__Directions for this task__:
Go through the data from its first line and retype each line, stopping once the line containing "kind_guard k = Some g → kind_guard" has been retyped.

__Input__:
-=-=-

(* ===== verification/Deadlock.v ===== *)
(** * A subscription never waits for itself

    The replay loop and the supervisor over the guards of [Guards]: while entries are
    replayed the only rebuild under way is that of the recovery being assembled, and
    between two loops each rebuild belongs to the backend it rebuilds. *)

From S2P Require Import Prelude Ordered Text Protocol.
From S2P Require Import Wire Validate TychoFeed Tracker Codec.
From S2P Require Import RedisEntry Replay Recovery Store Health Readiness Reassembly.
From S2P Require Import Processor Consumer Supervisor Guards.

Definition kind_guard (k : ControlsKind) : option SubscriptionRebuildState :=
  match k with
  | NativeControls => None
  | VmControls _ _ => Some VmGuard
  | RfqControls => Some RfqGuard
  end.

Section deadlock.
Context `{RawMessages} `{!TychoEngine} `{!TychoTokens} `{!SnapshotJson} `{!SerdeJson}.
Context `{Keccak} `{HashOrder}.

Abbreviation proc := (World * BroadcasterSubscriptionProcessor)%type.
Abbreviation procM := (stateR proc Stop).
Abbreviation consumerM := (stateR Prepared Stop).
Abbreviation worldM := (stateR World Stop).
Abbreviation quiet m := (∀ s0, safe (still s0) m) (only parsing).

(** The backends of a subscription: at most one rebuilds a shared database, at most one
    serves quotes, and none of them is the private copy of a recovery. *)
Record backends_ok (kinds : list ControlsKind) : Prop := {
  one_backend_per_guard : ∀ i j k k' g, kinds !! i = Some k → kinds !! j = Some k' →
    kind_guard k = Some g → kind_guard k' = Some g → i = j;
  no_private_copy : ∀ i k wire_backend, kinds !! i = Some k → k ≠ VmControls wire_backend true;
}.

Section kinds.
Context (kinds : list ControlsKind).
Hypothesis kinds_ok : backends_ok kinds.

Definition guard_at (i : nat) : option SubscriptionRebuildState := kinds !! i ≫= kind_guard.

Lemma guard_at_inj i j g : guard_at i = Some g → guard_at j = Some g → i = j.
Proof.
  unfold guard_at. destruct (kinds !! i) eqn:Ei, (kinds !! j) eqn:Ej; simpl; try done.
  intros Hi Hj. by eapply one_backend_per_guard.
Qed.

Lemma guard_at_kind i k g : kinds !! i = Some k → kind_guard k = Some g → guard_at i = Some g.
Proof. intros Hk Hg. unfold guard_at. by rewrite Hk. Qed.

(** [rebuild], of some backend, is all that is under way. *)
Definition holding (rebuild : option SubscriptionRebuildState) (w : World) : Prop :=
  ∃ j, owned guard_at w [(j, rebuild)].

Lemma holding_guards r w w' : same_guards w w' → holding r w → holding r w'.
Proof. intros Hw [j Ho]. exists j. by eapply owned_guards. Qed.

Lemma holding_release r w : holding r w → holding None (release_opt r w).2.
Proof. intros [j Ho]. exists j. by apply owned_none, (owned_release_opt _ _ j). Qed.

Lemma holding_none w : holding None w ↔ owned guard_at w [].
Proof.
  split; [by intros [j Ho%owned_none]|]. intros Ho. exists 0%nat. by apply owned_none.
Qed.

(** ** The replay loop *)

Record procs_ok (ps : list PreparedRedisProcessor) : Prop := {
  procs_len : length ps = length kinds;
  procs_at : ∀ i pp, ps !! i = Some pp → pp_index pp = i ∧
    kinds !! i = Some (ct_kind (pr_controls (pp_processor pp))) ∧
    pr_rebuild (pp_processor pp) = None;
}.

Lemma procs_ok_insert ps i pp pp' :
  procs_ok ps → ps !! i = Some pp → pp_index pp' = pp_index pp →
  ct_kind (pr_controls (pp_processor pp')) = ct_kind (pr_controls (pp_processor pp)) →
  pr_rebuild (pp_processor pp') = None → procs_ok (<[i := pp']> ps).
Proof.
  intros [Hl Hat] Hi Hix Hk Hr. split; [by rewrite length_insert|].
  intros j pp''. rewrite list_lookup_insert_Some. intros [(<- & <- & _)|[_ Hj]]; [|by apply Hat].
  destruct (Hat i pp Hi) as (? & ? & _). rewrite Hix, Hk. done.
Qed.

Lemma procs_ok_map ps (f : PreparedRedisProcessor → PreparedRedisProcessor) :
  (∀ pp, pp_index (f pp) = pp_index pp ∧
     ct_kind (pr_controls (pp_processor (f pp))) = ct_kind (pr_controls (pp_processor pp)) ∧
     pr_rebuild (pp_processor (f pp)) = pr_rebuild (pp_processor pp)) →
  procs_ok ps → procs_ok (map f ps).
Proof.
  intros Hf [Hl Hat]. split; [by rewrite length_map|].
  intros i pp' (pp & -> & Hi)%list_lookup_fmap_Some. destruct (Hf pp) as (E1 & E2 & E3).
  rewrite E1, E2, E3. by apply Hat.
Qed.

Lemma procs_ok_boundary ps b i : procs_ok ps → procs_ok (alter (pp_set_boundary b) i ps).
Proof.
  intros [Hl Hat]. split; [by rewrite length_alter|].
  intros j pp'. rewrite list_lookup_alter. case_decide; [subst j|apply Hat].
  intros (pp & Hj & ->)%fmap_Some_1. exact (Hat i pp Hj).
Qed.

(** [recovery] is the assembly in place, and [rebuild] the rebuild under way. *)
Record loop_ok (recovery : option RecoveryAssembly) (rebuild : option SubscriptionRebuildState)
    (s : Prepared) : Prop := {
  loop_recovery : pd_recovery s = recovery;
  loop_holding : holding rebuild (pd_world s);
  loop_procs : procs_ok (pd_processors s);
}.

Definition rebuild_of (recovery : option RecoveryAssembly) : option SubscriptionRebuildState :=
  recovery ≫= ra_vm_rebuild.

(** Between two messages. *)
Definition loop_inv (s : Prepared) : Prop :=
  loop_ok (pd_recovery s) (rebuild_of (pd_recovery s)) s.

(** What an operation on a live backend keeps. *)
Record proc_live (r : option SubscriptionRebuildState) (k : ControlsKind) (s : proc) : Prop := {
  live_holding : holding r s.1;
  live_kind : ct_kind (pr_controls s.2) = k;
  live_none : pr_rebuild s.2 = None;
}.

Lemma proc_live_still r k s s' : still s s' → proc_live r k s → proc_live r k s'.
Proof.
  intros [] []. split; [by eapply holding_guards|congruence|congruence].
Qed.

Lemma quiet_live r k (m : procM unit) : quiet m → safe (proc_live r k) m.
Proof.
  intros Hm s Hs. specialize (Hm s s (still_refl s)).
  destruct (m s) as [[a|e] s'].
  - exact (proc_live_still _ _ _ _ Hm Hs).
  - destruct Hm as [He Hm]. split; [done|exact (proc_live_still _ _ _ _ Hm Hs)].
Qed.

Lemma good_live r k i (m : procM unit) :
  (∀ j, triple (proc_good guard_at i [(j, r)] k false) m
          (λ _, proc_good guard_at i [(j, r)] k false)
          (unblocked (proc_ok guard_at i [(j, r)] k false))) →
  safe (proc_live r k) m.
Proof.
  intros Hm s [[j Hh] Hk Hn].
  assert (∀ s, proc_ok guard_at i [(j, r)] k false s → proc_live r k s) as Hback.
  { intros s' [Ho Hk' Hn']. specialize (Hn' eq_refl). rewrite Hn', owned_none in Ho.
    split; [by exists j|done..]. }
  assert (proc_good guard_at i [(j, r)] k false s) as Hs.
  { split; [split; [|done..]|by intros ?]. by rewrite Hn, owned_none. }
  specialize (Hm j s Hs). destruct (m s) as [[a|e] s'].
  - by apply Hback, Hm.
  - destruct Hm as [He Hm]. by split; [|apply Hback].
Qed.

Lemma align_live r k b : safe (proc_live r k) (align_redis_replay_boundary b).
Proof. apply good_live with 0%nat. intros j. apply align_good. Qed.

Lemma observe_delta_live i k now now_ms entry envelope :
  kinds !! i = Some k →
  safe (proc_live None k) (observe_redis_delta now now_ms entry envelope).
Proof.
  intros Hk. apply good_live with i. intros j. apply observe_delta_good.
  - exact guard_at_inj.
  - intros wb ->. by apply guard_at_kind with (VmControls wb false).
  - by intros o [= -> ->]%list_elem_of_singleton.
Qed.

(** An operation on the processor at [i], within the loop. *)
Lemma with_processor_ok recovery r i (m : procM unit) :
  (∀ k, kinds !! i = Some k → safe (proc_live r k) m) →
  safe (loop_ok recovery r) (with_processor i m).
Proof.
  intros Hm s [Hrec Hh [Hl Hat]]. unfold with_processor.
  destruct (pd_processors s !! i) as [pp|] eqn:Ei; [|by split].
  destruct (Hat i pp Ei) as (Hix & Hk & Hn).
  specialize (Hm _ Hk (pd_world s, pp_processor pp)). cbn in Hm.
  assert (proc_live r (ct_kind (pr_controls (pp_processor pp))) (pd_world s, pp_processor pp))
    as Hs by done.
  specialize (Hm Hs). destruct (m (pd_world s, pp_processor pp)) as [res [w p]]. cbn.
  assert (proc_live r (ct_kind (pr_controls (pp_processor pp))) (w, p) →
    loop_ok recovery r
      (set_processors (<[i := pp_set_processor p pp]> (pd_processors s)) (set_world w s))) as Hback.
  { intros [Hh' Hk' Hn']. split; [done..|]. cbn in *. by eapply procs_ok_insert. }
  destruct res as [a|e]; [exact (Hback Hm)|]. destruct Hm as [He Hm].
  split; [done|exact (Hback Hm)].
Qed.

Lemma with_processor_quiet recovery r i m :
  quiet m → safe (loop_ok recovery r) (with_processor i m).
Proof. intros Hm. apply with_processor_ok. intros k _. by apply quiet_live. Qed.

Lemma mark_all_ok recovery r mark : safe (loop_ok recovery r) (mark_all mark).
Proof.
  apply safe_modify. intros s [Hrec Hh Hp]. split; [done..|]. by apply procs_ok_map.
Qed.
#[local] Hint Resolve mark_all_ok with_processor_quiet : safe.

Lemma with_world_ok {A} recovery r r' (m : worldM A) :
  triple (holding r) m (λ a, holding (r' a)) (unblocked (holding r)) →
  triple (loop_ok recovery r) (with_world m) (λ a, loop_ok recovery (r' a))
    (unblocked (loop_ok recovery r)).
Proof.
  intros Hm s [Hrec Hh Hp]. unfold with_world. specialize (Hm _ Hh).
  destruct (m (pd_world s)) as [[a|e] w]; [by split|]. destruct Hm as [He Hm]. by split.
Qed.

Lemma release_ok g : triple (holding (Some g)) (release g) (λ _, holding None)
  (unblocked (holding (Some g))).
Proof. intros w Hw. exact (holding_release _ _ Hw). Qed.

Lemma begin_vm_recovery_ok now i c :
  kinds !! i = Some (ct_kind c) →
  triple (holding None) (begin_vm_recovery now c) holding (unblocked (holding None)).
Proof.
  intros Hi. unfold begin_vm_recovery. destruct (ct_kind c) eqn:Ek; try by apply triple_ret.
  apply triple_bind with (Q := λ r, holding (Some r)); [|intros r; by apply triple_ret].
  intros w [j Hw%owned_none].
  pose proof (begin_vm_owns guard_at guard_at_inj i [] ltac:(by intros o Ho%elem_of_nil) now
    None (guard_at_kind _ _ _ Hi eq_refl) w ltac:(by apply owned_none)) as Hb.
  destruct (begin_or_continue_vm_rebuild now None w) as [[r|e] w'].
  - by exists i.
  - done.
Qed.

(** ** The messages of a recovery *)

Abbreviation ends_ok := (λ (_ : unit), loop_inv) (only parsing).
Abbreviation fails_ok := (unblocked loop_inv) (only parsing).

Lemma loop_ok_inv recovery s : loop_ok recovery (rebuild_of recovery) s → loop_inv s.
Proof. intros []. unfold loop_inv. split; [done| |done]. congruence. Qed.

Lemma loop_inv_triple {A} (m : consumerM A) Q :
  (∀ recovery, triple (loop_ok recovery (rebuild_of recovery)) m Q fails_ok) →
  triple loop_inv m Q fails_ok.
Proof. intros Hm s Hs. exact (Hm (pd_recovery s) s Hs). Qed.

(** A step that keeps the state of the loop, then the rest. *)
Lemma then_loop {A B} recovery (m : consumerM A) (k : A → consumerM B) Q :
  safe (loop_ok recovery (rebuild_of recovery)) m →
  (∀ a, triple (loop_ok recovery (rebuild_of recovery)) (k a) Q fails_ok) →
  triple (loop_ok recovery (rebuild_of recovery)) (m ≫= k) Q fails_ok.
Proof.
  intros Hm Hk. eapply triple_bind; [|exact Hk].
  eapply triple_error; [exact Hm|]. intros e s [He Hs]. split; [done|by eapply loop_ok_inv].
Qed.

Lemma bail_loop {A} recovery message Q :
  triple (loop_ok recovery (rebuild_of recovery)) (bail message : consumerM A) Q fails_ok.
Proof. apply triple_throw. intros s Hs. split; [done|by eapply loop_ok_inv]. Qed.

Lemma bail_dropping_ok {A} r message Q :
  triple (loop_ok None r) (bail_dropping r message : consumerM A) Q fails_ok.
Proof.
  intros s [Hrec Hh Hp]. unfold bail_dropping, drop_rebuild.
  assert (loop_inv (set_world (release_opt r (pd_world s)).2 s)) as Hs.
  { apply loop_ok_inv with None. split; [done|by apply holding_release|done]. }
  destruct r as [g|]; (split; [done|]); [exact Hs|]. by destruct s.
Qed.

(** An assignment to the controls of a backend does not fail. *)
Lemma with_controls_ok recovery r i f Q X :
  (∀ c, ct_kind (f c) = ct_kind c) → (∀ s, loop_ok recovery r s → Q tt s) →
  triple (loop_ok recovery r) (with_processor i (on_controls f)) Q X.
Proof.
  intros Hf HQ s Hs.
  pose proof (with_processor_quiet recovery r i (on_controls f) (quiet_on_controls f Hf) s Hs) as H'.
  revert H'. unfold with_processor. destruct (pd_processors s !! i); [|by intros; apply HQ].
  cbn. apply HQ.
Qed.

Lemma start_processors_ok now manifest : ∀ ps i r,
  (∀ j pp, ps !! j = Some pp →
     kinds !! (i + j)%nat = Some (ct_kind (pr_controls (pp_processor pp)))) →
  triple (loop_ok None r) (start_processors now manifest i ps r) (loop_ok None) fails_ok.
Proof.
  induction ps as [|pp ps IH]; intros i r Hps; cbn [start_processors]; [by apply triple_ret|].
  assert (∀ j pp, ps !! j = Some pp →
    kinds !! (S i + j)%nat = Some (ct_kind (pr_controls (pp_processor pp)))) as Hps'.
  { intros j pp' Hj. rewrite <- (Hps (S j) pp') by done. f_equal. lia. }
  pose proof (Hps 0%nat pp eq_refl) as Hk. rewrite Nat.add_0_r in Hk.
  case_match; [by apply IH|]. case_match; [apply bail_dropping_ok|].
  apply triple_bind with (Q := λ _, loop_ok None r); [by apply with_controls_ok|intros []].
  apply triple_bind with (Q := λ _, loop_ok None r); [by apply with_controls_ok|intros []].
  apply triple_bind with (Q := loop_ok None); [|intros r'; by apply IH].
  destruct r as [g|]; [by apply triple_ret|].
  eapply triple_error.
  - apply (with_world_ok None None (λ r, r)). by apply begin_vm_recovery_ok with i.
  - intros e s [He Hs]. split; [done|exact (loop_ok_inv None s Hs)].
Qed.

Lemma set_recovery_ok recovery recovery' r :
  triple (loop_ok recovery r) (modify (set_recovery recovery')) (λ _, loop_ok recovery' r)
    fails_ok.
Proof. apply triple_modify. by intros s []. Qed.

-=-=-

__Answer for this exercise__:
(* ===== verification/Deadlock.v ===== *)
(** * A subscription never waits for itself

    The replay loop and the supervisor over the guards of [Guards]: while entries are
    replayed the only rebuild under way is that of the recovery being assembled, and
    between two loops each rebuild belongs to the backend it rebuilds. *)

From S2P Require Import Prelude Ordered Text Protocol.
From S2P Require Import Wire Validate TychoFeed Tracker Codec.
From S2P Require Import RedisEntry Replay Recovery Store Health Readiness Reassembly.
From S2P Require Import Processor Consumer Supervisor Guards.

Definition kind_guard (k : ControlsKind) : option SubscriptionRebuildState :=
  match k with
  | NativeControls => None
  | VmControls _ _ => Some VmGuard
  | RfqControls => Some RfqGuard
  end.

Section deadlock.
Context `{RawMessages} `{!TychoEngine} `{!TychoTokens} `{!SnapshotJson} `{!SerdeJson}.
Context `{Keccak} `{HashOrder}.

Abbreviation proc := (World * BroadcasterSubscriptionProcessor)%type.
Abbreviation procM := (stateR proc Stop).
Abbreviation consumerM := (stateR Prepared Stop).
Abbreviation worldM := (stateR World Stop).
Abbreviation quiet m := (∀ s0, safe (still s0) m) (only parsing).

(** The backends of a subscription: at most one rebuilds a shared database, at most one
    serves quotes, and none of them is the private copy of a recovery. *)
Record backends_ok (kinds : list ControlsKind) : Prop := {
  one_backend_per_guard : ∀ i j k k' g, kinds !! i = Some k → kinds !! j = Some k' →
    kind_guard k = Some g → kind_guard k' = Some g → i = j;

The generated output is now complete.